TASK PROMPT: Give back exactly the stretch of data below from the line holding "promotion_actor := promotion_input_actor" through the line holding "worker lease is", both ends included, and leave the remaining lines out.

SOURCE MATERIAL:
---------------
Record GovernedVerification := {
  verification_id : rstring;
  verification_actor : GovernedActor;
  verification_claim_id : rstring;
  verification_subject_revision : rstring;
  verification_policy : rstring;
  verification_outcome : GovernedVerificationOutcome;
  verification_commands : list GovernedCommandEvidence;
  verification_artifact_ids : list rstring;
  verification_notes : option rstring;
  verification_recorded_at : rstring;
  verification_based_on_revision : Z
}.
#[export] Instance GovernedVerification_eq_dec : EqDecision GovernedVerification.
Proof. solve_decision. Defined.

Inductive SupervisorVerdictKind : Type :=
  | RecommendAccept | VerdictChangesRequested | Escalate.
#[export] Instance SupervisorVerdictKind_eq_dec : EqDecision SupervisorVerdictKind.
Proof. solve_decision. Defined.

Record SupervisorVerdictInput := {
  verdict_input_actor : GovernedActor;
  verdict_input_verification_id : rstring;
  verdict_input_verdict : SupervisorVerdictKind;
  verdict_input_rationale : rstring
}.
#[export] Instance SupervisorVerdictInput_eq_dec : EqDecision SupervisorVerdictInput.
Proof. solve_decision. Defined.

Record SupervisorVerdict := {
  verdict_id : rstring;
  verdict_actor : GovernedActor;
  verdict_verification_id : rstring;
  verdict_verdict : SupervisorVerdictKind;
  verdict_rationale : rstring;
  verdict_decided_at : rstring;
  verdict_based_on_revision : Z
}.
#[export] Instance SupervisorVerdict_eq_dec : EqDecision SupervisorVerdict.
Proof. solve_decision. Defined.

Inductive OperatorDecisionKind : Type := Approve | Reject.
#[export] Instance OperatorDecisionKind_eq_dec : EqDecision OperatorDecisionKind.
Proof. solve_decision. Defined.

Record OperatorDecisionInput := {
  decision_input_actor : GovernedActor;
  decision_input_supervisor_verdict_id : rstring;
  decision_input_decision : OperatorDecisionKind;
  decision_input_rationale : rstring
}.
#[export] Instance OperatorDecisionInput_eq_dec : EqDecision OperatorDecisionInput.
Proof. solve_decision. Defined.

Inductive OperatorAuthentication : Type := Declared | CapabilityAuthenticated.
#[export] Instance OperatorAuthentication_eq_dec : EqDecision OperatorAuthentication.
Proof. solve_decision. Defined.

Record OperatorDecision := {
  decision_id : rstring;
  decision_actor : GovernedActor;
  decision_supervisor_verdict_id : rstring;
  decision_decision : OperatorDecisionKind;
  decision_rationale : rstring;
  decision_decided_at : rstring;
  decision_based_on_revision : Z;
  decision_authentication : OperatorAuthentication
}.
#[export] Instance OperatorDecision_eq_dec : EqDecision OperatorDecision.
Proof. solve_decision. Defined.

(** * Mutations and their requests *)

Inductive GovernedTaskMutation : Type :=
  | MarkRunning (actor : GovernedActor)
  | MarkLaunchFailed (actor : GovernedActor) (reason : rstring)
  | MarkRuntimeExited (actor : GovernedActor) (reason : option rstring)
      (exit_kind : GovernedExitKind)
  | MaterializeStagedWorktree (staged : StagedWorktreeInput)
  | DiscardStagedWorktree (actor : GovernedActor) (reason : rstring)
  | SubmitClaim (claim : WorkerCompletionClaimInput)
  | RecordVerification (verification : GovernedVerificationInput)
  | RecordSupervisorVerdict (verdict : SupervisorVerdictInput)
  | RecordOperatorDecision (decision : OperatorDecisionInput)
  | NoteProducerReservationInterrupted (actor : GovernedActor) (reason : rstring)
  | RecordPromotion (promotion : GovernedPromotionInput)
  | TakeOverWorker (actor : GovernedActor) (reason : rstring).
#[export] Instance GovernedTaskMutation_eq_dec : EqDecision GovernedTaskMutation.
Proof. solve_decision. Defined.
Definition apply_materialize_staged_worktree (staged : StagedWorktreeInput)
    (event_revision : Z) ctx ids task : state_result GovernedTaskRun :=
  let now := ctx_now ctx in
  require_actor (staged_input_actor staged) System ;;
  reject_if (bool_decide (run_world_scope task ≠ StagedAuthoritative))
    (invalid_transition_error
       (lit "only a staged_authoritative world scope materializes a staged worktree")) ;;
  reject_if (bool_decide (run_staged_worktree task ≠ None))
    (invalid_transition_error (lit "staged worktree was already materialized")) ;;
  reject_if (bool_decide (run_execution_state task ≠ Registered))
    (invalid_transition_error
       (lit "staged worktree must be materialized before the runtime launches")) ;;
  initial ← ok_or (run_initial_subject_revision task)
    (invalid_transition_error
       (lit "staged world scope lost its registered initial Git OID")) ;
  reject_if (bool_decide (staged_input_initial_subject_revision staged ≠ initial))
    (invalid_transition_error
       (lit "staged worktree must be materialized at the registered initial Git OID")) ;;
  require_expected_staged_root task (staged_input_root staged) ;;
  let id := new_record_id (lit "staged-worktree") (fresh_record ids) in
  require_shared_config_digest (staged_input_shared_config_digest staged) ;;
  let worktree :=
    {| staged_id := id;
       staged_actor := staged_input_actor staged;
       staged_root := staged_input_root staged;
       staged_initial_subject_revision := staged_input_initial_subject_revision staged;
       staged_shared_config_digest := staged_input_shared_config_digest staged;
       staged_status := Active;
       staged_materialized_at := now;
       staged_based_on_revision := run_revision task |} in
  Ok (push_event
        (new_event ids event_revision EventStagedWorktreeMaterialized
           (staged_input_actor staged)
           (lit "staged worktree " ++ id ++ lit " materialized") now)
        (set_staged_worktree (Some worktree) task)).

Definition discard_staged (s : StagedWorktree) : StagedWorktree :=
  {| staged_id := staged_id s; staged_actor := staged_actor s; staged_root := staged_root s;
     staged_initial_subject_revision := staged_initial_subject_revision s;
     staged_shared_config_digest := staged_shared_config_digest s;
     staged_status := Discarded;
     staged_materialized_at := staged_materialized_at s;
     staged_based_on_revision := staged_based_on_revision s |}.

Definition apply_discard_staged_worktree (actor : GovernedActor) (reason : rstring)
    (event_revision : Z) ctx ids task : state_result GovernedTaskRun :=
  require_actor actor System ;;
  require_text (lit "staged worktree discard reason") reason ;;
  match run_staged_worktree task with
  | Some staged =>
      reject_if (bool_decide (staged_status staged ≠ Active))
        (invalid_transition_error (lit "staged worktree was already discarded"))
  | None => invalid_transition (lit "task has no staged worktree to discard")
  end ;;
  reject_if (negb (staged_worktree_is_discardable task))
    (invalid_transition_error
       (lit "a staged worktree is discarded only after rejection or a completed promotion")) ;;
  Ok (push_event
        (new_event ids event_revision EventStagedWorktreeDiscarded actor reason (ctx_now ctx))
        (set_staged_worktree (discard_staged <$> run_staged_worktree task) task)).

Definition promotion_summary (outcome : GovernedPromotionOutcome) : rstring :=
  match outcome with
  | Promoted promoted_revision => lit "promoted to " ++ promoted_revision
  | PromotionBlocked canonical_head reason =>
      lit "blocked (" ++ show_blocked_reason reason ++ lit "); canonical head is "
        ++ canonical_head
  end.

Definition apply_record_promotion (promotion : GovernedPromotionInput)
    (event_revision : Z) ctx ids task : state_result GovernedTaskRun :=
  let now := ctx_now ctx in
  map_err (λ failure, invalid_transition_error (show_promotion_precondition_failure failure))
    (record_promotion_preconditions_hold task) ;;
  require_actor (promotion_input_actor promotion) System ;;
  staged ← ok_or (active_staged_worktree task)
    (Panicked (lit "precondition proved an active staged worktree")) ;
  reject_if
    (bool_decide (promotion_input_initial_subject_revision promotion
                  ≠ staged_initial_subject_revision staged))
    (invalid_transition_error
       (lit "promotion must reference the staged worktree's initial Git OID")) ;;
  claim ← ok_or (latest_claim task)
    (Panicked (lit "precondition proved a current worker claim")) ;
  reject_if
    (bool_decide (promotion_input_accepted_revision promotion ≠ claim_subject_revision claim))
    (invalid_transition_error
       (lit "promotion must reference the accepted claim's subject revision")) ;;
  validate_promotion_outcome promotion ;;
  let id := new_record_id (lit "promotion") (fresh_record ids) in
  let record :=
    {| promotion_id := id;
       promotion_actor := promotion_input_actor promotion;
       promotion_accepted_revision := promotion_input_accepted_revision promotion;
       promotion_initial_subject_revision :=
         promotion_input_initial_subject_revision promotion;
       promotion_outcome := promotion_input_outcome promotion;
       promotion_recorded_at := now;
       promotion_based_on_revision := run_revision task |} in
  Ok (push_event
        (new_event ids event_revision EventPromotionRecorded (promotion_input_actor promotion)
           (lit "promotion " ++ id ++ lit " recorded as "
              ++ promotion_summary (promotion_input_outcome promotion)) now)
        (set_promotions (run_promotions task ++ [record]) task)).

Definition apply_take_over_worker (actor : GovernedActor) (reason : rstring)
    (event_revision : Z) ctx ids task : state_result GovernedTaskRun :=
  reject_if (negb (bool_decide (actor_kind actor = System)
                   || bool_decide (actor_kind actor = Operator)))
    (invalid_transition_error
       (lit "only the daemon or an operator can take over a worker lease")) ;;
  require_text (lit "worker takeover reason") reason ;;
  reject_if (bool_decide (run_execution_state task ≠ Running))
    (invalid_transition_error
       (lit "a worker lease is taken over only while the run is running")) ;;
  reject_if (match run_review_state task with Accepted | Rejected => true | _ => false end)
    (invalid_transition_error
       (lit "a settled review has no worker lease to take over")) ;;
  reject_if (negb (ctx_is_replay ctx)
             && match run_review_state task with
                | AwaitingVerification | AwaitingSupervisor | AwaitingOperator | Escalated => true
                | _ => false
                end)
    (invalid_transition_error
       (lit "a claim is under review; take over only after it is sent back")) ;;
  reject_if (requires_staged_worktree (run_world_scope task)
             && bool_decide (active_staged_worktree task = None))
    (invalid_transition_error
       (lit "a staged_authoritative takeover requires an active staged worktree")) ;;
  Ok (push_event
        (new_event ids event_revision EventWorkerTakenOver actor reason (ctx_now ctx)) task).

Definition apply_mark_running (actor : GovernedActor)
    (event_revision : Z) ctx ids task : state_result GovernedTaskRun :=
  require_actor actor System ;;
  reject_if (bool_decide (run_execution_state task ≠ Registered))
    (invalid_transition_error (lit "only a registered task can start running")) ;;
  (if negb (ctx_is_replay ctx) && bool_decide (run_world_scope task = StagedAuthoritative) then
     match active_staged_worktree task with
     | None =>
         invalid_transition
           (lit "a staged_authoritative task starts running only after its staged worktree is materialized")
     | Some staged =>
         reject_if (negb (pin_is_comparable (staged_shared_config_digest staged)))
           (invalid_transition_error
              (lit "the staged worktree's shared-repository-configuration pin cannot be compared by this build; discard the staged worktree and re-materialize it before starting the runtime"))
     end
   else Ok tt) ;;
  Ok (push_event
        (new_event ids event_revision EventRunning actor
           (lit "runtime launch acknowledged") (ctx_now ctx))
        (set_execution_state Running task)).

Definition apply_mark_launch_failed (actor : GovernedActor) (reason : rstring)
    (event_revision : Z) ctx ids task : state_result GovernedTaskRun :=
  require_actor actor System ;;
  require_text (lit "launch failure reason") reason ;;
  reject_if (bool_decide (run_execution_state task ≠ Registered))
    (invalid_transition_error (lit "launch failure requires a registered task")) ;;
  Ok (push_event
        (new_event ids event_revision EventLaunchFailed actor reason (ctx_now ctx))
        (set_execution_state LaunchFailed task)).

(** [reason.as_deref()] is checked when present. *)
Definition require_optional_text (label : rstring) (reason : option rstring)
    : state_result unit :=
  match reason with Some reason => require_text label reason | None => Ok tt end.

Definition apply_mark_runtime_exited (actor : GovernedActor) (reason : option rstring)
    (exit_kind : GovernedExitKind) (event_revision : Z) ctx ids task
    : state_result GovernedTaskRun :=
  require_actor actor System ;;
  reject_if (bool_decide (run_execution_state task ≠ Running))
    (invalid_transition_error (lit "runtime exit requires a running task")) ;;
  require_optional_text (lit "runtime exit reason") reason ;;
  Ok (push_event
        (new_event ids event_revision EventRuntimeExited actor
           (default (lit "runtime exited") reason) (ctx_now ctx))
        (set_exit_kind exit_kind (set_execution_state RuntimeExited task))).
---------------
RESPONSE:
       promotion_actor := promotion_input_actor promotion;
       promotion_accepted_revision := promotion_input_accepted_revision promotion;
       promotion_initial_subject_revision :=
         promotion_input_initial_subject_revision promotion;
       promotion_outcome := promotion_input_outcome promotion;
       promotion_recorded_at := now;
       promotion_based_on_revision := run_revision task |} in
  Ok (push_event
        (new_event ids event_revision EventPromotionRecorded (promotion_input_actor promotion)
           (lit "promotion " ++ id ++ lit " recorded as "
              ++ promotion_summary (promotion_input_outcome promotion)) now)
        (set_promotions (run_promotions task ++ [record]) task)).

Definition apply_take_over_worker (actor : GovernedActor) (reason : rstring)
    (event_revision : Z) ctx ids task : state_result GovernedTaskRun :=
  reject_if (negb (bool_decide (actor_kind actor = System)
                   || bool_decide (actor_kind actor = Operator)))
    (invalid_transition_error
       (lit "only the daemon or an operator can take over a worker lease")) ;;
  require_text (lit "worker takeover reason") reason ;;
  reject_if (bool_decide (run_execution_state task ≠ Running))
    (invalid_transition_error
       (lit "a worker lease is taken over only while the run is running")) ;;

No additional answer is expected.